One of the themes that emerged both during the planning stages of the Women's March on Washington and during the demonstration itself was the principle of "intersectionality," the idea that a person may face discrimination in more than one way on account of different aspects of what she or he is.  For example, though both an African-American woman and a woman of Celtic ancestry may have to contend with sexism, the African-American woman  also has to contend with racism.  An intersectionality-oriented approach to feminism is based on the recognition of these multiple ways in which a person can face discrimination.  This approach is often contrasted with (and emerged as a critique of) a monolithic (if perhaps a pragmatic and compromising) approach to feminism in which the claims of racial or other minorities have been given short shrift or expected to be subsumed within the larger claims of feminists on behalf of women broadly. 
 
It is no secret that these sometimes contentious and differing approaches have led to some tension within the feminist movement and, as has been widely reported, even threatened to undermine the unity and turnout of the Women's March on Washington last weekend.   I am not arguing here for any additional fracturing of feminism nor for any dilution of the feminist message.  I am also sensitive to the vigilance of women feminists against male whataboutism and against the tendency of some men in some quarters to hijack women's issues and make everything always about men.  I acknowledge that arguing for an end to male genital cutting on the basis of the feminist principle of respect for the bodily rights of the individual may subject me to accusations that that is what I am doing, particularly because I am making this argument in the context of the Women's March.  

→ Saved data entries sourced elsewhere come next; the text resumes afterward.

(* ===== verification/DaemonSpec.v ===== *)
(** Restarts: a revocation takes effect at once and for good.  No request, no
    mesh record and no maintenance task changes the revocation ledger, except
    that a revocation appends to it, and a start reads back exactly the
    revocations that were in force. *)

From S2P Require Import Prelude Moves Crc32 LogFormat Log LogSpec Base64 Utf8 Text StoreTypes Store StoreSpec StoreFrame Snapshot SnapshotSpec Hlc Ident Json Schema SchemaSpec Config Caps CapsToy CapsSpec Rotate Auth AuthSpec RateLimit Query QuerySpec Server ServerDemo ServerSpec ServerFrame Daemon.
Import Utf8 Text Store StoreSpec StoreFrame Snapshot SnapshotSpec Json Config ConfigOps Server ServerSpec Daemon.

Module DaemonSpec.

Section spec.
Context `{Sha256, HexCrate, SerdeJson, JsonFloat, Ed25519, CapJson, !Caps.CapJsonLaws, ConfigText, RateLimit.HashOrder}.
Context (fields_text : list bytes -> bytes).

(** ** Stores *)

Definition ledger_of (st : Store) : option bytes := meta st !! REVOCATION_LEDGER.
Definition same_ledger (st st' : Store) : Prop := ledger_of st' = ledger_of st.
#[global] Instance same_ledger_preorder : PreOrder same_ledger.
Proof. split; [done|]. intros ? ? ? E1 E2. unfold same_ledger in *. congruence. Qed.

Lemma frames_ledger {A} mk n (m : store_m A) : REVOCATION_LEDGER ∉ mk -> frames mk n m -> always same_ledger m.
Proof. intros Hk Hm s. exact (frame_meta _ _ _ _ (Hm s) _ Hk). Qed.

(** The metadata of a namespace is not the ledger. *)
Lemma ledger_not_def n : REVOCATION_LEDGER ∉ def_keys n.
Proof. unfold def_keys. rewrite !not_elem_of_cons. split_and!; [done|done|apply not_elem_of_nil]. Qed.

Lemma frames_set_schema mk n v h r a : (bs "schema/" ++ n) ∈ mk -> frames mk n (set_schema n v h r a).
Proof.
  intros Hk. apply frames_bind; [apply frames_known|]. intros _.
  apply frames_bind; [apply frames_append_record|]. intros q.
  apply frames_bind; [apply frames_update; intros s; by apply frame_set_or_clear|]. intros _.
  apply frames_bind; [apply frames_update; intros s; apply frame_bump|]. intros _. apply frames_ret.
Qed.

Lemma create_ledger n p : always same_ledger (create_namespace n p).
Proof.
  intros s. pose proof (ServerFrame.create_elsewhere n p s) as Hc.
  apply (ServerFrame.el_meta _ _ _ Hc). unfold ServerFrame.ns_keys, Auth.quota_key.
  rewrite !not_elem_of_cons. split_and!; [done..|apply not_elem_of_nil].
Qed.

Lemma account_ledger n d limit : always same_ledger (Auth.account_write n d limit).
Proof.
  intros s. pose proof (ServerFrame.account_elsewhere n d limit s) as Hc.
  apply (ServerFrame.el_meta _ _ _ Hc). unfold ServerFrame.ns_keys, Auth.quota_key.
  rewrite !not_elem_of_cons. split_and!; [done..|apply not_elem_of_nil].
Qed.

Lemma ensure_ledger pr : always same_ledger (Auth.ensure_l3_namespace pr).
Proof.
  intros s. pose proof (ServerFrame.ensure_elsewhere pr _ eq_refl s) as Hc.
  apply (ServerFrame.el_meta _ _ _ Hc). unfold ServerFrame.ns_keys, Auth.quota_key.
  rewrite !not_elem_of_cons. split_and!; [done..|apply not_elem_of_nil].
Qed.

Lemma reapply_ledger n recs : always same_ledger (reapply n recs).
Proof.
  induction recs as [|[q b] recs IH]; intros s; [done|]. cbn [reapply].
  destruct (LogFormat.parse_chain b None) as [[r p]|x|]; [|apply IH|done].
  apply moves_bind; [apply _|apply (frames_ledger (def_keys n) n); [apply ledger_not_def|apply frames_apply_record]|].
  intros s1 _ _. apply IH.
Qed.

Lemma gc_ledger now : always same_ledger (gc_live now).
Proof.
  intros s. unfold gc_live. apply moves_self. apply moves_lift_bind; [apply _|]. intros _ _.
  apply moves_bind; [apply _| |intros s1 n _; apply moves_bind; [apply _|by apply moves_update|intros; apply moves_ret, _]].
  generalize 0. generalize ((namespaces s).*1). intros l. revert s.
  induction l as [|ns l IH]; intros s k; [done|]. cbn [gc_all]. apply moves_bind; [apply _| |intros s1 n _; apply IH].
  unfold gc_ns. apply moves_self. cbv zeta. apply moves_bind; [apply _| |intros; apply moves_self, moves_ret, _].
  destruct (live_records s ns now); [apply moves_ret, _|]. apply moves_bind; [apply _|by apply moves_update|]. intros s1 _ _.
  apply moves_lift_bind; [apply _|]. intros [[d L] w] _. apply moves_bind; [apply _|by apply moves_update|]. intros s2 _ _.
  apply moves_bind; [apply _|by apply moves_update|]. intros s3 _ _.
  apply moves_bind; [apply _|by apply moves_update|]. intros s4 _ _. apply moves_self. apply reapply_ledger.
Qed.

(** ** Requests *)

(** Neither the revocations nor their ledger have changed. *)
Definition unrevoked (s s' : AppState) : Prop :=
  same_ledger (store s) (store s') /\ revocations s' = revocations s.
#[global] Instance unrevoked_preorder : PreOrder unrevoked.
Proof. split; [by split|]. intros ? ? ? [A1 A2] [B1 B2]. split; [by etrans|congruence]. Qed.

Lemma on_store_unrevoked {A E} (m : method Store E A) : always same_ledger m -> always unrevoked (on_store m).
Proof. intros Hm s. specialize (Hm (store s)). unfold moves, on_store in *. by destruct (m (store s)). Qed.

Context (e : env).

Lemma auth_unrevoked caps sc p now : always unrevoked (auth_l1_l2 e caps sc p now).
Proof.
  intros s. unfold auth_l1_l2. apply moves_bind; [apply _|by apply moves_lift, _|]. intros s1 l _.
  apply moves_bind; [apply _|by apply moves_lift, _|]. intros s2 pr _. apply moves_self.
  destruct (Auth.authorize_cached _ _ _ _ _ _ _ _ _ _ _) as [c o].
  apply moves_bind; [apply _|by apply moves_update|]. intros s3 _ _.
  apply moves_bind; [apply _|by apply moves_lift, _|]. intros. apply moves_ret, _.
Qed.

Lemma admin_unrevoked caps : always unrevoked (admin e caps).
Proof. intros s. apply moves_self, auth_unrevoked. Qed.

Lemma data_auth_unrevoked caps ns key p : always unrevoked (data_auth e caps ns key p).
Proof.
  intros s. apply moves_self. cbv zeta. apply moves_bind; [apply _|apply auth_unrevoked|]. intros. apply moves_ret, _.
Qed.

Lemma needs_unrevoked ns : always unrevoked (needs_namespace ns).
Proof. intros s. by split. Qed.

Lemma committed_unrevoked ns s : unrevoked s (committed ns s).
Proof. unfold committed, notify_sync. by destruct (sync_tx s). Qed.

Ltac uv :=
  repeat first
    [ progress intros
    | progress cbv zeta
    | match goal with
      | |- moves _ _ (self ≫= _) => apply moves_self
      | |- moves _ _ (needs_namespace _ ≫= _) => apply moves_bind; [apply _|apply needs_unrevoked|]
      | |- moves _ _ (admin _ _ ≫= _) => apply moves_bind; [apply _|apply admin_unrevoked|]
      | |- moves _ _ (data_auth _ _ _ _ _ ≫= _) => apply moves_bind; [apply _|apply data_auth_unrevoked|]
      | |- moves _ _ (auth_l1_l2 _ _ _ _ _ ≫= _) => apply moves_bind; [apply _|apply auth_unrevoked|]
      | |- moves _ _ (on_store _ ≫= _) => apply moves_bind; [apply _|apply on_store_unrevoked|]
      | |- moves _ _ (needs_namespace _) => apply needs_unrevoked
      | |- moves _ _ (_ ≫= _) => apply moves_bind; [apply _| |]
      | |- moves _ _ (mret _) => apply moves_ret; apply _
      | |- moves _ _ (lift _) => apply moves_lift; apply _
      | |- moves _ _ (reply _) => apply moves_lift; apply _
      | |- moves _ _ (reply_if _ _) => apply moves_lift; apply _
      | |- moves _ _ (update (committed _)) => apply moves_update, committed_unrevoked
      | |- moves _ _ (update _) => apply moves_update; try reflexivity
      | |- moves same_ledger _ (create_namespace _ _) => apply create_ledger
      | |- moves same_ledger _ (Auth.account_write _ _ _) => apply account_ledger
      | |- moves same_ledger _ (Auth.ensure_l3_namespace _) => apply ensure_ledger
      | |- moves same_ledger _ (set_schema ?n _ _ _ _) =>
          apply (frames_ledger (def_keys n) n); [apply ledger_not_def|apply frames_set_schema; by left]
      | |- moves same_ledger _ (set_index ?n _ _ _ _) =>
          apply (frames_ledger (def_keys n) n); [apply ledger_not_def|apply frames_set_index; by right; left]
      | |- moves same_ledger _ (put ?n _ _ _ _ _ _) => apply (frames_ledger [] n); [apply not_elem_of_nil|apply frames_put]
      | |- moves same_ledger _ (delete ?n _ _ _ _) => apply (frames_ledger [] n); [apply not_elem_of_nil|apply frames_delete]
      | |- moves same_ledger _ (put_batch ?n _) =>
          apply (frames_ledger [] n); [apply not_elem_of_nil|apply ServerFrame.put_batch_frames]
      | |- moves _ _ (match ?x with _ => _ end) => destruct x eqn:?
      end ].

Lemma writable_unrevoked tier ns pr : always unrevoked (writable_namespace tier ns pr).
Proof. intros s. unfold writable_namespace. uv. Qed.

Lemma charge_unrevoked ns l res ap : always unrevoked (charge_ops ns l res ap).
Proof. revert res ap. induction l as [|[r [i sz]] l IH]; intros res ap s; cbn [charge_ops]; uv; apply IH. Qed.

Lemma bumps_unrevoked n s : unrevoked s (Nat.iter n bump_writes s).
Proof. induction n as [|n IH]; [done|]. cbn. etrans; [exact IH|done]. Qed.

Lemma ql_unrevoked caps ns expr : always unrevoked (run_ql fields_text e caps ns expr).
Proof.
  intros s. unfold run_ql. uv.
  match goal with E : Query.eval ?h ?f ?x ?c = (?q, _) |- _ =>
    destruct (QuerySpec.cf_eval h f ns x c eq_refl eq_refl) as (_ & _ & _ & _ & F); rewrite E in F end.
  split; [|done]. apply (frame_meta _ _ _ _ F). by rewrite list_elem_of_singleton.
Qed.

Lemma data_unrevoked caps ns r : always unrevoked (l2_handler fields_text e caps ns r).
Proof.
  intros s. destruct r as [q|key m q v|expr|text| |q| |q]; cbn [l2_handler]; [| |apply ql_unrevoked|..].
  - unfold l2_scan, handle_scan. uv.
  - unfold l2_data, handle_data. uv; unfold handle_get, handle_put, handle_delete; uv; try apply writable_unrevoked.
  - unfold l2_batch, handle_batch. uv; [|case_match; [|reflexivity]; unfold notify_sync; by destruct (sync_tx _)].
    unfold apply_batch. uv; [apply writable_unrevoked|apply charge_unrevoked|apply bumps_unrevoked].
  - unfold l2_head, handle_head. uv.
  - unfold l2_changes, handle_changes. uv.
  - unfold l2_conflicts, handle_conflicts. uv.
  - unfold l2_events, handle_events. uv.
Qed.

Lemma caps_ledger_unrevoked entry s : unrevoked s (append_ledger CAPS_LEDGER entry s).
Proof. split; [|done]. cbn. unfold same_ledger, ledger_of. cbn. by apply lookup_insert_ne. Qed.

Lemma save_unrevoked : always unrevoked (save_config e).
Proof. intros s. unfold moves, save_config. by destruct (save _ _ _ _). Qed.

(** The entry that a revocation appends. *)
Definition entry_line (x : Caps.Scope * Ident.PublicKey) : bytes :=
  Caps.to_url x.1 ++ [TAB] ++ Ident.pk_to_string x.2 ++ [NEWLINE].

I am willing to take that risk because I remain more convinced than ever, after marching last Saturday, that the issue of bodily integrity not only has a rightful place under the rubric of feminism but that to abstract it from feminism makes no sense philosophically or strategically.  Every feminist has an interest in creating a society that respects the borders of every human body, no matter what that body looks like or how it is configured. 

These thoughts crystallized for me last Saturday in Washington, D.C. as I stood taking in the many protest signs that were on display.  Three in particular forcefully drove home to me the way in which bodily integrity for all is a feminist issue. 

One sign, held by a 30ish man read, "I want my daughters and sons to be treated equally."  
This is as compelling a statement against denying boys equality with respect to genital autonomy and integrity as it is against denying girls equality with respect to education, sports  and every other opportunity that boys enjoy.

Another sign contained a quote by  Audre Lorde: "There is no such thing as a single-issue struggle because we do not live single-issue lives."  This, to me, epitomizes the importance of the intersectionality-oriented approach to feminism.  But it also epitomizes an essential feature of feminism.  Namely, that feminism is not just about equal pay for women, freedom from sexual violence and harassment.  It is about many things, including LGBTQ+ rights, deconstructing gender roles, ending human trafficking, opposing racism, environmental justice, and many other important issues, besides.  But, on the most fundamental level, feminism is about autonomy: autonomy of the body and  autonomy of the self.  Non-therapeutic infant circumcision violates these principles and this, too, is why this issue belongs under the rubric of feminism.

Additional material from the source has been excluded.